In the data below, find the line containing "(** A world in which the first publish attempt is", then set down that line and every later line up to and including the line containing "None None [Some (AwaitDelay false)].", exactly.

___ Record set ___

(** A property as [Reflect.get] and the proxy see it: a data property with
    its value, [locked] when it is an own property that is neither writable
    nor configurable (as on a frozen object); or an accessor property, named
    by its getter.  A property found along the prototype chain is not an own
    property of the target, hence never locked. *)
Inductive Property :=
| Data (value : Value) (locked : bool)
| Accessor (getter : nat).

(** The objects of the program with their properties, and the number of
    bound functions made so far. *)
Record Heap := mkHeap {
  objects : gmap nat (gmap string Property);
  bounds : nat }.

Definition property (h : Heap) (target : nat) (key : string) : option Property :=
  objects h !! target ≫= λ props, props !! key.

(** [value.bind(thisArg)] *)
Definition bind (value : Fn) (thisArg : nat) (h : Heap) : Fn * Heap :=
  (Bound (bounds h) value thisArg, mkHeap (objects h) (S (bounds h))).


(** [new WeakMap()] with functions as keys. *)
Definition WeakMap := list (Fn * Fn).

Definition WeakMap_find (m : WeakMap) (key : Fn) : option Fn :=
  snd <$> List.find (λ kv, bool_decide (kv.1 = key)) m.

Definition WeakMap_has (m : WeakMap) (key : Fn) : bool :=
  bool_decide (is_Some (WeakMap_find m key)).

Definition WeakMap_get (m : WeakMap) (key : Fn) : Value :=
  match WeakMap_find m key with
  | Some b => Fun b
  | None => Prim JUndefined
  end.

Definition WeakMap_set (m : WeakMap) (key value : Fn) : WeakMap :=
  (key, value) :: List.filter (λ kv, negb (bool_decide (kv.1 = key))) m.

(** The proxy [selfish] returns: the target it wraps and the cache its
    handler closes over. *)
Record Proxy := mkProxy {
  target : nat;
  cache : WeakMap }.

Definition selfish (target_ : nat) : Proxy := mkProxy target_ [].

(** What the program may do apart from what the handler does: read through
    the proxy, define or assign a property of any object or delete it (the
    target too; a locked property stays as it is), or bind some function
    itself. *)
Inductive Op :=
| Read (key : string)
| Define (ref : nat) (key : string) (prop : Property)
| Delete (ref : nat) (key : string)
| BindElsewhere (f : Fn) (thisArg : nat).

(** What the getters of the program do.  Called with a receiver, in the
    state of that moment, a getter performs operations, reads through the
    proxy among them, and then returns a value, or throws and has none. *)
Definition Getters := nat → nat → Proxy * Heap → list Op * option Value.

Definition define (h : Heap) (ref : nat) (key : string) (prop : Property) : Heap :=
  match property h ref key with
  | Some (Data _ true) => h
  | _ =>
      mkHeap (<[ref := <[key := prop]> (default ∅ (objects h !! ref))]> (objects h))
        (bounds h)
  end.

Definition deleteProperty (h : Heap) (ref : nat) (key : string) : Heap :=
  match property h ref key with
  | Some (Data _ true) => h
  | _ =>
      mkHeap (<[ref := delete key (default ∅ (objects h !! ref))]> (objects h))
        (bounds h)
  end.

(** How a property access on the proxy ends: with a value, with the
    TypeError of the proxy, or with what was thrown while the property was
    read (by a getter, or because the call stack ran out). *)
Inductive Access :=
| Normal (value : Value)
| TypeError
| Thrown.

Section reads.

(** A read through the proxy as a getter makes it, one call deeper. *)
Variable read : Proxy * Heap → string → Access * (Proxy * Heap).

Definition exec (ph : Proxy * Heap) (op : Op) : Proxy * Heap :=
  match op with
  | Read key => (read ph key).2
  | Define ref key prop => (ph.1, define ph.2 ref key prop)
  | Delete ref key => (ph.1, deleteProperty ph.2 ref key)
  | BindElsewhere f thisArg => (ph.1, (bind f thisArg ph.2).2)
  end.

(** [Reflect.get(target, key)]: the value of a data property, what the
    getter of an accessor property returns when called with the target as
    receiver, [undefined] for a property that is missing; no value when the
    getter throws. *)
Definition Reflect_get (G : Getters) (ph : Proxy * Heap) (target : nat)
    (key : string) : option Value * (Proxy * Heap) :=
  match property ph.2 target key with
  | Some (Data value _) => (Some value, ph)
  | Some (Accessor getter) =>
      let '(ops, returned) := G getter target ph in
      (returned, foldl exec ph ops)
  | None => (Some (Prim JUndefined), ph)
  end.

(** The [get] trap of the handler: the value it returns (none when
    [Reflect.get] throws), the proxy and the heap afterwards. *)
Definition get (G : Getters) (ph : Proxy * Heap) (key : string)
    : option Value * (Proxy * Heap) :=
  let '(value, (p, h)) := Reflect_get G ph (target ph.1) key in
  match value with
  | Some (Fun f) =>
      let '(p1, h1) :=
        if negb (WeakMap_has (cache p) f) then
          let '(b, h') := bind f (target p) h in
          (mkProxy (target p) (WeakMap_set (cache p) f b), h')
        else (p, h) in
      (Some (WeakMap_get (cache p1) f), (p1, h1))
  | _ => (value, (p, h))
  end.

(** A property access on the proxy, [new Proxy(target, { get })]: the trap
    is called, and its result is what the access yields unless the target
    has the property as a locked data property with another value; the
    access then throws a TypeError. *)
Definition Proxy_get_with (G : Getters) (ph : Proxy * Heap) (key : string)
    : Access * (Proxy * Heap) :=
  let '(trapResult, (p1, h1)) := get G ph key in
  match trapResult with
  | Some result =>
      match property h1 (target p1) key with
      | Some (Data value true) =>
          (if bool_decide (result = value) then Normal result else TypeError,
           (p1, h1))
      | _ => (Normal result, (p1, h1))
      end
  | None => (Thrown, (p1, h1))
  end.

End reads.

(** The call stack has run out: a read throws and changes nothing. *)
Definition stackExhausted (ph : Proxy * Heap) (key : string)
    : Access * (Proxy * Heap) :=
  (Thrown, ph).

(** A property access on the proxy when [depth] more reads can be nested in
    it, by getters that read through the proxy themselves. *)
Fixpoint Proxy_get (depth : nat) (G : Getters) (ph : Proxy * Heap)
    (key : string) : Access * (Proxy * Heap) :=
  Proxy_get_with
    (match depth with
     | O => stackExhausted
     | S d => Proxy_get d G
     end) G ph key.

(** The reads the getters make during a read at [depth]. *)
Definition nested (depth : nat) (G : Getters)
    : Proxy * Heap → string → Access * (Proxy * Heap) :=
  match depth with
  | O => stackExhausted
  | S d => Proxy_get d G
  end.

Definition execs (depth : nat) (G : Getters) (ph : Proxy * Heap)
    (ops : list Op) : Proxy * Heap :=
  foldl (exec (Proxy_get depth G)) ph ops.

(** Every entry of the cache maps a function to that function bound to the
    target. *)
Definition cache_bound (p : Proxy) : Prop :=
  ∀ f b, WeakMap_find (cache p) f = Some b → ∃ n, b = Bound n f (target p).

(** The cache is as the handler builds it: one entry per function, each
    mapping a function to that function bound to the target. *)
Definition sound (p : Proxy) : Prop :=
  cache_bound p ∧ NoDup (cache p).*1.

(** From one state to a later one the proxy has the same target and no
    entry of the cache was replaced or removed. *)
Definition grows (ph ph' : Proxy * Heap) : Prop :=
  target ph'.1 = target ph.1
  ∧ ∀ g b, WeakMap_find (cache ph.1) g = Some b →
           WeakMap_find (cache ph'.1) g = Some b.

Definition keeps (read : Proxy * Heap → string → Access * (Proxy * Heap)) : Prop :=
  ∀ ph key, sound ph.1 → sound (read ph key).2.1 ∧ grows ph (read ph key).2.


End Selfish.

(** ** Sample runs *)

(** A run in which the credentials become invalid while a publish attempt is
    in its grace window. *)
Definition sampleGithubInfo : JsObject :=
  <["userName" := JString "a"]> {["email" := JString "b@x.com"]}.

Definition run_invalid_while_publishing : list Event :=
  [ OutputDirResolved "/out";
    GithubTokenResolved (JString "t");
    GithubInfoResolved (Some sampleGithubInfo) "a.github.io";
    CallPublish false;
    CallSaveGithubInfo {["userName" := JString ""]} "a.github.io";
    CallPublish false ].

(** The scenario of the spec: the local repository failed, publish(false). *)
Definition failedRepoService : State :=
  set_localRepoStatus LocalRepoStatus.Fail
    (set_publishingProgress
       {| PublishingProgress.phase := "Pushing";
          PublishingProgress.message := "50%";
          PublishingProgress.result := None |}
       (set_githubInfo
          (Some (<["token" := JString "t"]> sampleGithubInfo)) newService)).

(** The service starts, a site of two files is generated, a publish attempt
    starts, a second generation fails during the grace window, the timer
    fires. *)
Definition run_generate_then_publish : list Event :=
  [ OutputDirResolved "/out";
    GithubTokenResolved (JString "t");
    GithubInfoResolved (Some sampleGithubInfo) "a.github.io";
    CallGenerateSite false;
    GenerateSiteSettled (inl ["index.html"; "about.html"]);
    CallPublish false;
    CallGenerateSite false;
    GenerateSiteSettled (inr (mkError "disk full"));
    TimerFired 0 ].

(** The service starts, a publish attempt starts, stopPublishing is called
    during the grace window, the timer fires. *)
Definition run_stop_in_grace_window : list Event :=
  [ OutputDirResolved "/out";
    GithubTokenResolved (JString "t");
    GithubInfoResolved (Some sampleGithubInfo) "a.github.io";
    CallPublish false;
    CallStopPublishing;
    TimerFired 0 ].

(** As above, but publish is called again right after stopPublishing. *)
Definition run_publish_after_stop : list Event :=
  [ OutputDirResolved "/out";
    GithubTokenResolved (JString "t");
    GithubInfoResolved (Some sampleGithubInfo) "a.github.io";
    CallPublish false;
    CallStopPublishing;
    CallPublish false;
    TimerFired 1 ].

(** A world in which the first publish attempt is in its grace window. *)
Definition graceWindowWorld : World :=
  mkWorld
    (set_isPublishing true
       (set_githubInfo (Some (<["token" := JString "t"]> sampleGithubInfo))
          newService))
    None None [Some (AwaitDelay false)].


(** ** Invariants of runs *)

(** isGenerating tells whether a call of the generator is unsettled. *)
Definition generating_tracked (w : World) : Prop :=
  isGenerating (service w)
  = match generateTask w with Some _ => true | None => false end.

(** A true isPublishing is backed by a suspended publish attempt. *)
Definition publishing_backed (w : World) : Prop :=
  isPublishing (service w) = true →
  ∃ i k, publishTasks w !! i = Some (Some k).

(** As long as [init] has not finished there are no credentials and no
    publish attempt was ever started. *)
Definition init_pending (w : World) : Prop :=
  is_Some (initTask w) →
  githubInfo (service w) = None
  ∧ isPublishing (service w) = false
  ∧ publishTasks w = [].

(** While isPublishing is true the stored record has the three keys the
    validity asks for. *)
Definition publishing_has_keys (w : World) : Prop :=
  isPublishing (service w) = true →
  ∃ o, githubInfo (service w) = Some o
       ∧ ∀ k, k ∈ requiredKeys → is_Some (o !! k).

(** The world before the [i]-th reaction of a run that started in [w]. *)
Definition before (w : World) (rs : list Reaction) (i : nat) : World :=
  final w (take i rs).

(** ** More sample runs *)

(** generateSite is called a second time while the first call of the
    generator is unsettled; then the generator resolves. *)
Definition run_generate_twice : list Event :=
  [ OutputDirResolved "/out";
    CallGenerateSite false;
    CallGenerateSite false;
    GenerateSiteSettled (inl ["index.html"]);
    CallGenerateSite false ].

(** The service starts with a missing repository, publish(true) creates it,
    waits, pushes, and the push resolves. *)
Definition run_create_then_push : list Event :=
  [ OutputDirResolved "/out";
    GitLocalRepoStatusChanged LocalRepoStatus.MissingRepository;
    GithubTokenResolved (JString "t");
    GithubInfoResolved (Some sampleGithubInfo) "a.github.io";
    CallPublish true;
    CreateRepositorySettled 0 None;
    TimerFired 0;
    PushSettled 0 None ].

(** A world in which the first publish attempt awaits the creation of the
    repository. *)
Definition creatingRepoWorld : World :=
  mkWorld
    (set_isPublishing true
       (set_localRepoStatus LocalRepoStatus.MissingRepository
          (set_githubInfo (Some (<["token" := JString "t"]> sampleGithubInfo))
             newService)))
    None None [Some (AwaitCreateRepository true)].

(** The service has started; the last publish attempt failed. *)
Definition failedPublishWorld : World :=
  mkWorld
    (set_publishingProgress
       {| PublishingProgress.phase := "Pushing";
          PublishingProgress.message := "network down";
          PublishingProgress.result := Some PublishResults.Fail |}
       (set_githubInfo (Some (<["token" := JString "t"]> sampleGithubInfo))
          newService))
    None None [None].

(** From [failedPublishWorld]: the stored user name is changed, a site is
    generated, a second publish attempt starts, a token is handed to
    saveGithubInfo during its grace window, the attempt pushes. *)
Definition run_save_and_publish : list Event :=
  [ CallSaveGithubInfo
      (<["token" := JString "stolen"]> {["userName" := JString "z"]}) "z.github.io";
    CallGenerateSite false;
    GenerateSiteSettled (inl ["index.html"]);
    CallPublish false;
    CallSaveGithubInfo {["token" := JNull]} "z.github.io";
    TimerFired 1;
    PushSettled 1 None ].

(** The service starts with a token in the secret store and nothing
    persisted, then a generation is asked for. *)
Definition run_no_persisted_info : list Event :=
  [ OutputDirResolved "/out";
    GithubTokenResolved (JString "t");
    GithubInfoResolved None "";
    CallGenerateSite false ].

(** Calls made before the credentials are loaded. *)
Definition run_before_init : list Event :=
  [ CallPublish false;
    OutputDirResolved "/out";
    CallSaveGithubInfo {["userName" := JString "z"]} "z.github.io";
    GithubTokenResolved (JString "t");
    CallPublish true ].





(** A target with an accessor property [current] besides its methods. *)
Definition accessorHeap : Selfish.Heap :=
  Selfish.mkHeap
    {[ 0 := <["current" := Selfish.Accessor 0]>
              (<["start" := Selfish.Data (Selfish.Fun (Selfish.Plain 1)) false]>
                 {["stop" := Selfish.Data (Selfish.Fun (Selfish.Plain 2)) false]}) ]}
    0.

(** Its getter reads [stop] through the proxy, sets a name on the target
    and returns the function [start] holds. *)
Definition sampleGetters : Selfish.Getters :=
  λ _ receiver _,
    ([Selfish.Read "stop";
      Selfish.Define receiver "name" (Selfish.Data (Selfish.Prim (JString "git")) false)],
     Some (Selfish.Fun (Selfish.Plain 1))).

(** A getter that throws. *)
Definition throwingGetters : Selfish.Getters := λ _ _ _, ([], None).
(** * Properties *)

(** ** Facts about the helpers *)

Section helpers.
Implicit Types (o : JsObject) (ks : list string) (k : string) (v : JsVal).

Lemma isEmpty_isUnset v : Lodash.isEmpty v = isUnset v.
Proof.
  destruct v as [| |s]; try reflexivity.
  unfold isUnset; cbn. destruct s; reflexivity.
Qed.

___

| Task response |
(** A world in which the first publish attempt is in its grace window. *)
Definition graceWindowWorld : World :=
  mkWorld
    (set_isPublishing true
       (set_githubInfo (Some (<["token" := JString "t"]> sampleGithubInfo))
          newService))
    None None [Some (AwaitDelay false)].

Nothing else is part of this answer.